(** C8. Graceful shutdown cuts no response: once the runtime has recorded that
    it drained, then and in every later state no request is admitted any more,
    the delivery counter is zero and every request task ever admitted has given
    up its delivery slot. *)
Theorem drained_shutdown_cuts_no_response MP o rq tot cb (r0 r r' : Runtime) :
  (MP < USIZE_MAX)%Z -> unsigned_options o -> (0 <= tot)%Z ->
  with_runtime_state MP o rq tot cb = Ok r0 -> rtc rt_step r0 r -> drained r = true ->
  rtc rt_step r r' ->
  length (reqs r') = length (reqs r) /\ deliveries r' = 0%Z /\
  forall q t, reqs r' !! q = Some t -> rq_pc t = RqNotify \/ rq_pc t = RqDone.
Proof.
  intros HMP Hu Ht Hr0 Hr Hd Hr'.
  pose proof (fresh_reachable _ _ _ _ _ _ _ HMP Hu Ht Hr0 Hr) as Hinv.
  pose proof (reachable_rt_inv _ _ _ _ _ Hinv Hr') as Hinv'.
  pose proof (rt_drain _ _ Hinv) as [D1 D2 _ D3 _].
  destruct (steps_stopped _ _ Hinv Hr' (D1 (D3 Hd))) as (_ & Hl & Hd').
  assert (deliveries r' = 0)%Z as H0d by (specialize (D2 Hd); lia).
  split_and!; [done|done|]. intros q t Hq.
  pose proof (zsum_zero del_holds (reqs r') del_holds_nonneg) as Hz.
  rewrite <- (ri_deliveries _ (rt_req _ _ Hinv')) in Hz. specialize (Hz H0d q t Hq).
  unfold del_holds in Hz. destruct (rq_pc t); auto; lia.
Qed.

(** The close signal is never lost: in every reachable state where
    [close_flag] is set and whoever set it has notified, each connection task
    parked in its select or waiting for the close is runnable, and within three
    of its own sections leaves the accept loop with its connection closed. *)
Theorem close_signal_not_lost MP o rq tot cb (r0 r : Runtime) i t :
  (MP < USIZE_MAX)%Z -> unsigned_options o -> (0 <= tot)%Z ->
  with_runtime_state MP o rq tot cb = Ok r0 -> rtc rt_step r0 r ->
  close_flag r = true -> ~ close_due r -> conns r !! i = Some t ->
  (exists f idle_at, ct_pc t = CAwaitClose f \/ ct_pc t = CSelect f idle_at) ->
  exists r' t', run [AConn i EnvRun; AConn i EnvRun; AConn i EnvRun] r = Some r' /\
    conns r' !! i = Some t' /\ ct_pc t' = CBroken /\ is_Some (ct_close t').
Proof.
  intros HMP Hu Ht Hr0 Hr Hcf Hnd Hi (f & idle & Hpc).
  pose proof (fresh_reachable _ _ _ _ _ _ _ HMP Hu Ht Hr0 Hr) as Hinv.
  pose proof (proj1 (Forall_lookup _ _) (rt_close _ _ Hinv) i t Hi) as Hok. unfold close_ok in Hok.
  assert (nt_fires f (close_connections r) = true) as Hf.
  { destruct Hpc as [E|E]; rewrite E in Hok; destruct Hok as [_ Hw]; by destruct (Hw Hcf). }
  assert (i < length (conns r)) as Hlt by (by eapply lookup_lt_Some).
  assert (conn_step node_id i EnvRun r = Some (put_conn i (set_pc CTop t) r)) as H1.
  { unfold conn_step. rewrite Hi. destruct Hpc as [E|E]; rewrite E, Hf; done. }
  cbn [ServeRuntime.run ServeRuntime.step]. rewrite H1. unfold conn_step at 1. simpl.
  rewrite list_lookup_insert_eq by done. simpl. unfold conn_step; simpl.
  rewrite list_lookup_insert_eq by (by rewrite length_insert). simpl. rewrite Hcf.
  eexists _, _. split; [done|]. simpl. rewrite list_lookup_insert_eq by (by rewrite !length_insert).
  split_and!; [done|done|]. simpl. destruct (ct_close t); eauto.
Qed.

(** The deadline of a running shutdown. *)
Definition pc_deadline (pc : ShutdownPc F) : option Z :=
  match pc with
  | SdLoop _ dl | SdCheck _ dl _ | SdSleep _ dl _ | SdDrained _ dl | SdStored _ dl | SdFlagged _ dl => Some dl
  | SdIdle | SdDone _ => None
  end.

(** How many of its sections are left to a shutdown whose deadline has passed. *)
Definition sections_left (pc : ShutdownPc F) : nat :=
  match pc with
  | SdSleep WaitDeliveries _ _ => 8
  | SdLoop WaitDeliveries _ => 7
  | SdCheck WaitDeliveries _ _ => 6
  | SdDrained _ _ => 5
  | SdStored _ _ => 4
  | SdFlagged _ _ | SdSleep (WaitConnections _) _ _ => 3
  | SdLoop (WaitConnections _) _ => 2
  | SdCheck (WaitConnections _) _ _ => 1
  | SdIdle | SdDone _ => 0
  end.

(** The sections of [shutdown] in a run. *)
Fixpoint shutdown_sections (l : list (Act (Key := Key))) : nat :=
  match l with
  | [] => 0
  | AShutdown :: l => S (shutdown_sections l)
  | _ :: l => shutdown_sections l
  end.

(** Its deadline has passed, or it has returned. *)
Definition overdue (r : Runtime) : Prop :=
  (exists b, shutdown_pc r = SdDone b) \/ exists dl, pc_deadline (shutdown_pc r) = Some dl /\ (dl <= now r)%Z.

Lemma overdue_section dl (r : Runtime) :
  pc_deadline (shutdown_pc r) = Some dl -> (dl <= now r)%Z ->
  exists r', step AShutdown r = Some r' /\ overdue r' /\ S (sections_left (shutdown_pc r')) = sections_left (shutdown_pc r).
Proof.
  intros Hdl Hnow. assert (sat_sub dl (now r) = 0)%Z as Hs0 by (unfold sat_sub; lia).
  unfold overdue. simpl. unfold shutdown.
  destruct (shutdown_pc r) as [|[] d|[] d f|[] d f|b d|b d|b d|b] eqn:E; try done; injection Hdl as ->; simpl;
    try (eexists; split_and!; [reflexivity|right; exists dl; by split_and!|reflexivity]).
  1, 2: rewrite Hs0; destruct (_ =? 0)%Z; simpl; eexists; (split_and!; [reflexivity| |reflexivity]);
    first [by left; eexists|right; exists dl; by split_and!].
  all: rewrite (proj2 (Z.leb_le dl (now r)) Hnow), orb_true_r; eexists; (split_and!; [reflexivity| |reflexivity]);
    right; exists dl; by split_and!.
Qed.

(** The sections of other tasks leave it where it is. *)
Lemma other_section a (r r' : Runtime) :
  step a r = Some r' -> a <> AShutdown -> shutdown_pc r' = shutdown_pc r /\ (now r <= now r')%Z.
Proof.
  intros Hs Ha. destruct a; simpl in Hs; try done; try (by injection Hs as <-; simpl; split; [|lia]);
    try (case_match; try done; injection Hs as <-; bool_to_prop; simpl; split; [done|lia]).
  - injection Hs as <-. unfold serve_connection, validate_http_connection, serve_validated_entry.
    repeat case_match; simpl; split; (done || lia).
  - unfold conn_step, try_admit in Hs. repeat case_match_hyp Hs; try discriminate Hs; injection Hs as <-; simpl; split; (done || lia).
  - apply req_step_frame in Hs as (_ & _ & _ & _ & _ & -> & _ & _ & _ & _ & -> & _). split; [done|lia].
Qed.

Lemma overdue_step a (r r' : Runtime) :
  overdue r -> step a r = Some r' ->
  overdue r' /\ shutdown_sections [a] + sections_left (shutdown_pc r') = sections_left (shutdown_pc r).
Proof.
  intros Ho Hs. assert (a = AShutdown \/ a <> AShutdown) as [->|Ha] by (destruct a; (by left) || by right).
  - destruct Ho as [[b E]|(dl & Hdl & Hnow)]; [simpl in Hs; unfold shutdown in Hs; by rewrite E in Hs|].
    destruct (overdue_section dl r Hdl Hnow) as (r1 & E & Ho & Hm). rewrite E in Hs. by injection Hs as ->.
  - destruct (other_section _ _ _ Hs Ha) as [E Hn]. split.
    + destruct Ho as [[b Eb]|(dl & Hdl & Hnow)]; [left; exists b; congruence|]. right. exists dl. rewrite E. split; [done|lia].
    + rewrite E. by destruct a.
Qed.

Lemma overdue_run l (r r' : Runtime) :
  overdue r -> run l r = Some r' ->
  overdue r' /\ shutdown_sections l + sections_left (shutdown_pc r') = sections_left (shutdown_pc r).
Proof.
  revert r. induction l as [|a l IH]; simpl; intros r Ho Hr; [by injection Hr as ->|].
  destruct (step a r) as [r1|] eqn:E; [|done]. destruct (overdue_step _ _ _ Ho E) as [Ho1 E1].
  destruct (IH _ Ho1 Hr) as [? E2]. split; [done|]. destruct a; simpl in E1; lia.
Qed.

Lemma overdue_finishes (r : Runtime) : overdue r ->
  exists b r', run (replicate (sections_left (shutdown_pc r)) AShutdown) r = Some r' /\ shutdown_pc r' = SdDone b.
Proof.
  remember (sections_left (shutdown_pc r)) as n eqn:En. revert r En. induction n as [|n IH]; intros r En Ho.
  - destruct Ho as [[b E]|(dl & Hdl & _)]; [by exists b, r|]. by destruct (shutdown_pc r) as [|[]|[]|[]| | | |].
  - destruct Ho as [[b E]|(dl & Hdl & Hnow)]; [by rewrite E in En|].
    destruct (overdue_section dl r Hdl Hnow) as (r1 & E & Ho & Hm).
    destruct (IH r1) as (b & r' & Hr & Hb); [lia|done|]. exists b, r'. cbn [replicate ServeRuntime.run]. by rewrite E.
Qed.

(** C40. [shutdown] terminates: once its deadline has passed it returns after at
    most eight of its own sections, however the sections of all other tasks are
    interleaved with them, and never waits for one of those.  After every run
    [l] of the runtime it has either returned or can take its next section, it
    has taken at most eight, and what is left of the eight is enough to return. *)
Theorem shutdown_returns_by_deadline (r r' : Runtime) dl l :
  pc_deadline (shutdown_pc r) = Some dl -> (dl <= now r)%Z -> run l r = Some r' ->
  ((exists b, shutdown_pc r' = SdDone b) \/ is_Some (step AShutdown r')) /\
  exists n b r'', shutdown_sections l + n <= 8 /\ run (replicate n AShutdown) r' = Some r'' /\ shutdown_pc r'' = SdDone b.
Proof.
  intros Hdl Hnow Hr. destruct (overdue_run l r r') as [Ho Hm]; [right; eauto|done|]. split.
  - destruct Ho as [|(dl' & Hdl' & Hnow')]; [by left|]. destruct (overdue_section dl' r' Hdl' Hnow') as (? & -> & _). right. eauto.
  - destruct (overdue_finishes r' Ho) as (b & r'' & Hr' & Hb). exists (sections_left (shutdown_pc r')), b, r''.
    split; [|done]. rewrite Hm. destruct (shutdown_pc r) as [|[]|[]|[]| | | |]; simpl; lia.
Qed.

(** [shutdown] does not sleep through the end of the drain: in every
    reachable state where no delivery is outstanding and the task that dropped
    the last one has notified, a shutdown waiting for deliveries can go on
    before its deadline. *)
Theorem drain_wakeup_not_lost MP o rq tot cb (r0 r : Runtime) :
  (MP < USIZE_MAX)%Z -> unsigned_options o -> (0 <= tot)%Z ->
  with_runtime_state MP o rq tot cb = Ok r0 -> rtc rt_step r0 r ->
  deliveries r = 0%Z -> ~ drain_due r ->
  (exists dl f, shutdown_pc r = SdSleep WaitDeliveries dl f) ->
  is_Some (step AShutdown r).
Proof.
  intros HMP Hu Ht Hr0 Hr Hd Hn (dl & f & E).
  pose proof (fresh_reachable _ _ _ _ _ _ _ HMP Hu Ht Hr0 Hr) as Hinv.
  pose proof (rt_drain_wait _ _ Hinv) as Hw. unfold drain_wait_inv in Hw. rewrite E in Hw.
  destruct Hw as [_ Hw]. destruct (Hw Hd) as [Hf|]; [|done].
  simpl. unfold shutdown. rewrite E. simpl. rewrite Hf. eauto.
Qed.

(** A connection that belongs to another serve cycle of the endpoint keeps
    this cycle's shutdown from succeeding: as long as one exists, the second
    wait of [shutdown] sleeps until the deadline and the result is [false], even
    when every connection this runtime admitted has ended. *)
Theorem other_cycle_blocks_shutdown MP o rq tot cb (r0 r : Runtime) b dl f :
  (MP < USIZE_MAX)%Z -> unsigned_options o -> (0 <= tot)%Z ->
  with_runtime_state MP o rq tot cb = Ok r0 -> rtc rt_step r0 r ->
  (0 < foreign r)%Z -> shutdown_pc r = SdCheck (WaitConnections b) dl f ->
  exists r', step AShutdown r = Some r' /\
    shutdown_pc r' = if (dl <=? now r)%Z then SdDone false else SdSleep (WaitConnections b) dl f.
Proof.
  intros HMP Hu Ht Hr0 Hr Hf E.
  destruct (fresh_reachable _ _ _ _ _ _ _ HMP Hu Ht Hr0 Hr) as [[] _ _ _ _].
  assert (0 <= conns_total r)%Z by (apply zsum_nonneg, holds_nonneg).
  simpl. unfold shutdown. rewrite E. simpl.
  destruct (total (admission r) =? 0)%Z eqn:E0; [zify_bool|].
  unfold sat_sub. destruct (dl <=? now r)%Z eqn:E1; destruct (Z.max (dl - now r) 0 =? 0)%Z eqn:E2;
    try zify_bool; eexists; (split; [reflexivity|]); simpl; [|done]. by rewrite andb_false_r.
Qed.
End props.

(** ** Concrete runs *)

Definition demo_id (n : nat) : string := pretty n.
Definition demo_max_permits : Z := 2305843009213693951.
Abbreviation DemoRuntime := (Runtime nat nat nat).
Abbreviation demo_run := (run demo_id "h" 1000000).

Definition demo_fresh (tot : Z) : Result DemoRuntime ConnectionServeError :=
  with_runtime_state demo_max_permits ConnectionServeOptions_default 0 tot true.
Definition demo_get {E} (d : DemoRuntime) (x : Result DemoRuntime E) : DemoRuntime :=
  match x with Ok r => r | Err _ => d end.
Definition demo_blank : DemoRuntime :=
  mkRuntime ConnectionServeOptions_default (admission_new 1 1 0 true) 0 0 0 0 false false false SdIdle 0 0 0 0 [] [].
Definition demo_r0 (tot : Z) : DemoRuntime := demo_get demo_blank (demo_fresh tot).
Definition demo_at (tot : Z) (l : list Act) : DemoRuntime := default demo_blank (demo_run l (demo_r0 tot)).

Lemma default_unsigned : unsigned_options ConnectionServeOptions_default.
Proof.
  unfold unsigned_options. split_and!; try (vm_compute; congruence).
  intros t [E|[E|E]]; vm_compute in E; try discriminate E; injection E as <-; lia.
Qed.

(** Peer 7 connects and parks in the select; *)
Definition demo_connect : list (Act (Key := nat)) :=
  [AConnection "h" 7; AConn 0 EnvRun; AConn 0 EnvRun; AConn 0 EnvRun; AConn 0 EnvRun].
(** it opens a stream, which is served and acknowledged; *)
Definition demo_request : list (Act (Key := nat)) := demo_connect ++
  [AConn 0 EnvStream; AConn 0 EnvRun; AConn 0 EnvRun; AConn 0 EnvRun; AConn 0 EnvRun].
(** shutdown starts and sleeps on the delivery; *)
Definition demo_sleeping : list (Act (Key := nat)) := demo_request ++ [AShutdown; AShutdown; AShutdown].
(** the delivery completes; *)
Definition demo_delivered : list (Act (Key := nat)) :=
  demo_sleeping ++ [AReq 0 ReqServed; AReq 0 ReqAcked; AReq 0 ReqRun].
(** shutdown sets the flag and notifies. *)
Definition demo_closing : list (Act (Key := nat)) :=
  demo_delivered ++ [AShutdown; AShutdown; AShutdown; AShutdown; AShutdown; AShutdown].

....

## REQUIRED WORK
Look through the data above. Each line containing the word "where" needs to be copied.

## RESULT OF THIS EXERCISE
(** The close signal is never lost: in every reachable state where
(** The sections of other tasks leave it where it is. *)
    reachable state where no delivery is outstanding and the task that dropped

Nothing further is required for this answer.